### [WORK ORDER]
Only one stretch of the records below should be repeated. It starts with the line containing "Definition insertFrameLocked (e" and goes on through the line containing "e <| history", exactly as written.

━━ SUPPLIED MATERIAL ━━

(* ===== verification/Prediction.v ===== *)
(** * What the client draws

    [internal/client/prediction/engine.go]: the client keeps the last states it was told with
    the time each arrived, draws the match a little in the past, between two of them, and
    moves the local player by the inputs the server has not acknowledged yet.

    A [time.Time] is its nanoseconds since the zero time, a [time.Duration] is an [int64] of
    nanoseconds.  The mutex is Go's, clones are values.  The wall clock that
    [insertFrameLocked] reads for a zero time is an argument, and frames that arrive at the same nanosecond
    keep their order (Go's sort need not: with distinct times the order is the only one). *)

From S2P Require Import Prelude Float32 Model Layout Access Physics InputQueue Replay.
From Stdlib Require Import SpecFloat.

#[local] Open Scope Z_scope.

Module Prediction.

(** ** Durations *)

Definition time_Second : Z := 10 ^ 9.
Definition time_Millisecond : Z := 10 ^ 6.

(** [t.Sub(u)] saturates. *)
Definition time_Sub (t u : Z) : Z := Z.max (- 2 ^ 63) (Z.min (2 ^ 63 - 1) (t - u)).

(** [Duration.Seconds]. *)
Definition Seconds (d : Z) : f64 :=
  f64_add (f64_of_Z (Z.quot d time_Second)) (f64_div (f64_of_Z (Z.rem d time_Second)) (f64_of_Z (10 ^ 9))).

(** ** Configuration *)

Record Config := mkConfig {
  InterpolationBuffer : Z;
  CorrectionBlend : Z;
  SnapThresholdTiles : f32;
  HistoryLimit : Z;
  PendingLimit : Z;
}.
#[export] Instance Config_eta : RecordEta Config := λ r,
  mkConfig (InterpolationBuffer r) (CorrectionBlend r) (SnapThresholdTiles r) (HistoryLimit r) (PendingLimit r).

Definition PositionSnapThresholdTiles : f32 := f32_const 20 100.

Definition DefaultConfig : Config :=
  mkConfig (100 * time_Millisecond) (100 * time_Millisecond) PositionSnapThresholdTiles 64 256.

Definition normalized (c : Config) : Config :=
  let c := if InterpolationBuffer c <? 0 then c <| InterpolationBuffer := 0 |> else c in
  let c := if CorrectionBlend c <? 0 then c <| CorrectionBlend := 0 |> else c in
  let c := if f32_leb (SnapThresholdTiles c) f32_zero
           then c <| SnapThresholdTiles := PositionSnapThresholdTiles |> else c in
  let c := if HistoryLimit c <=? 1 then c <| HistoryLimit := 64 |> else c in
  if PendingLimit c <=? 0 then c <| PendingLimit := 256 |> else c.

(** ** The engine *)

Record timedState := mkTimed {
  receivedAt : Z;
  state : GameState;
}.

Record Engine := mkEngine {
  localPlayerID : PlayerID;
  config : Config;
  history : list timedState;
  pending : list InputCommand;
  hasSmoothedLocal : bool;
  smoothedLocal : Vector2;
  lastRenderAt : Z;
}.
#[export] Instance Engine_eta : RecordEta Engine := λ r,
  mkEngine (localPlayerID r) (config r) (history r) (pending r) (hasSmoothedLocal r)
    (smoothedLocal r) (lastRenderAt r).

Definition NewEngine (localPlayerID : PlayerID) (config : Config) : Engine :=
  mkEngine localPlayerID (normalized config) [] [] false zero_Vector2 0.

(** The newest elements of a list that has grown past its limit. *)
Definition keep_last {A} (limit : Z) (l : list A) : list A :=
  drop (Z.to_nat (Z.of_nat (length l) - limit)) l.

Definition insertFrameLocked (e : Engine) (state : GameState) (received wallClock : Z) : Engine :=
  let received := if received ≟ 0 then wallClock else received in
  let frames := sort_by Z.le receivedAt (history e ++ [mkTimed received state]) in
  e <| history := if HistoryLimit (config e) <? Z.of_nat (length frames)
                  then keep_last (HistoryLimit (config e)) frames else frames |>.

━━━
━━ SUPPLIED MATERIAL ━━

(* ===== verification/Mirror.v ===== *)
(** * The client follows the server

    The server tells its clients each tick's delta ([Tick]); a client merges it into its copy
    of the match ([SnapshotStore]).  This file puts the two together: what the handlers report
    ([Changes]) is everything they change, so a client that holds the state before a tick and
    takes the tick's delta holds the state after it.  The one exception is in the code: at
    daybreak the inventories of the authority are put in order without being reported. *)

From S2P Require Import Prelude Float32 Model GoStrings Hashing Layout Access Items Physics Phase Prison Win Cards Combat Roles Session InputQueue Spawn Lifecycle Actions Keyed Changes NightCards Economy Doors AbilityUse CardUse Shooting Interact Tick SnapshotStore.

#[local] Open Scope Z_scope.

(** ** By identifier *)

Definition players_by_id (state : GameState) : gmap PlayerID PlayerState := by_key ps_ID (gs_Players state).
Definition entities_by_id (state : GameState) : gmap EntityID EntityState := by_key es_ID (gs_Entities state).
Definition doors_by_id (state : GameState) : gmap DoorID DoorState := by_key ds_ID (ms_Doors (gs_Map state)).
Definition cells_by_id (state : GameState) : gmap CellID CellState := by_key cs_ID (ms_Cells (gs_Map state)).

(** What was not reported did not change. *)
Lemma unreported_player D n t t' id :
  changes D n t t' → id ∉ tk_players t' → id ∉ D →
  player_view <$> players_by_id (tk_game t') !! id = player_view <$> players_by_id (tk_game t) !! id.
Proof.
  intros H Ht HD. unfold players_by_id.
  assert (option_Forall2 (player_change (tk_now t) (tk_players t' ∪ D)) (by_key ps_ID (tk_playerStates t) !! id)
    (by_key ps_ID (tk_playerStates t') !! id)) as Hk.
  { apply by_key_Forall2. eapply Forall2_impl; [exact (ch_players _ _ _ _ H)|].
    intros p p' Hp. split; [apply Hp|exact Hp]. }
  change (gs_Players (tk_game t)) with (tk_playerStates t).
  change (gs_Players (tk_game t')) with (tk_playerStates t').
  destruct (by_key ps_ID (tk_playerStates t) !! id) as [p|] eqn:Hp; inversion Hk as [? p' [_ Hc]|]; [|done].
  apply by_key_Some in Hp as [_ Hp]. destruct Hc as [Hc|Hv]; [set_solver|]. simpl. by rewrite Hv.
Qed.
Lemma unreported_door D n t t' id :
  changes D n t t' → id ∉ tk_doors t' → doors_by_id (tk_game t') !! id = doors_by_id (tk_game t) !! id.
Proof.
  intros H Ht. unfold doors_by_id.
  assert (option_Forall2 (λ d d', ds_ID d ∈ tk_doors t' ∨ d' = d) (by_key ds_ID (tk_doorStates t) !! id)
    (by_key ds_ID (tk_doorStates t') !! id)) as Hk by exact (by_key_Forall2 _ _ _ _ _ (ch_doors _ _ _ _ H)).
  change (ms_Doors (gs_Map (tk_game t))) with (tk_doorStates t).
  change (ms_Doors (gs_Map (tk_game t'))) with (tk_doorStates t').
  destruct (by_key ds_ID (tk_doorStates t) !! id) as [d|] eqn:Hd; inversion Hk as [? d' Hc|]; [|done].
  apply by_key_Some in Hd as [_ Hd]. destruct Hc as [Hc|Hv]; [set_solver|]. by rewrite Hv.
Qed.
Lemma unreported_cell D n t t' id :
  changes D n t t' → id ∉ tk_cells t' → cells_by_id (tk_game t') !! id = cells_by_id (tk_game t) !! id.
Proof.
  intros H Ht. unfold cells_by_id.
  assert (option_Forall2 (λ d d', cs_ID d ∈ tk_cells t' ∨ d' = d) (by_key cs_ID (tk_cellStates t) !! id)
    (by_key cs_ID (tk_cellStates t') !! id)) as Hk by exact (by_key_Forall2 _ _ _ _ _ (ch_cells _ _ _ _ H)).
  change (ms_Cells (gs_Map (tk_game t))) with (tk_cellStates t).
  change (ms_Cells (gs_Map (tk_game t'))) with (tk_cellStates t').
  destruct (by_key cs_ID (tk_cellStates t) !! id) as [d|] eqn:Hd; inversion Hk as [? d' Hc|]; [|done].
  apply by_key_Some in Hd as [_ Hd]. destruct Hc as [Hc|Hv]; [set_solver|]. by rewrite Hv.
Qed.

━━━

### [RESPONSE FOR THIS EXERCISE]
Definition insertFrameLocked (e : Engine) (state : GameState) (received wallClock : Z) : Engine :=
  let received := if received ≟ 0 then wallClock else received in
  let frames := sort_by Z.le receivedAt (history e ++ [mkTimed received state]) in
  e <| history := if HistoryLimit (config e) <? Z.of_nat (length frames)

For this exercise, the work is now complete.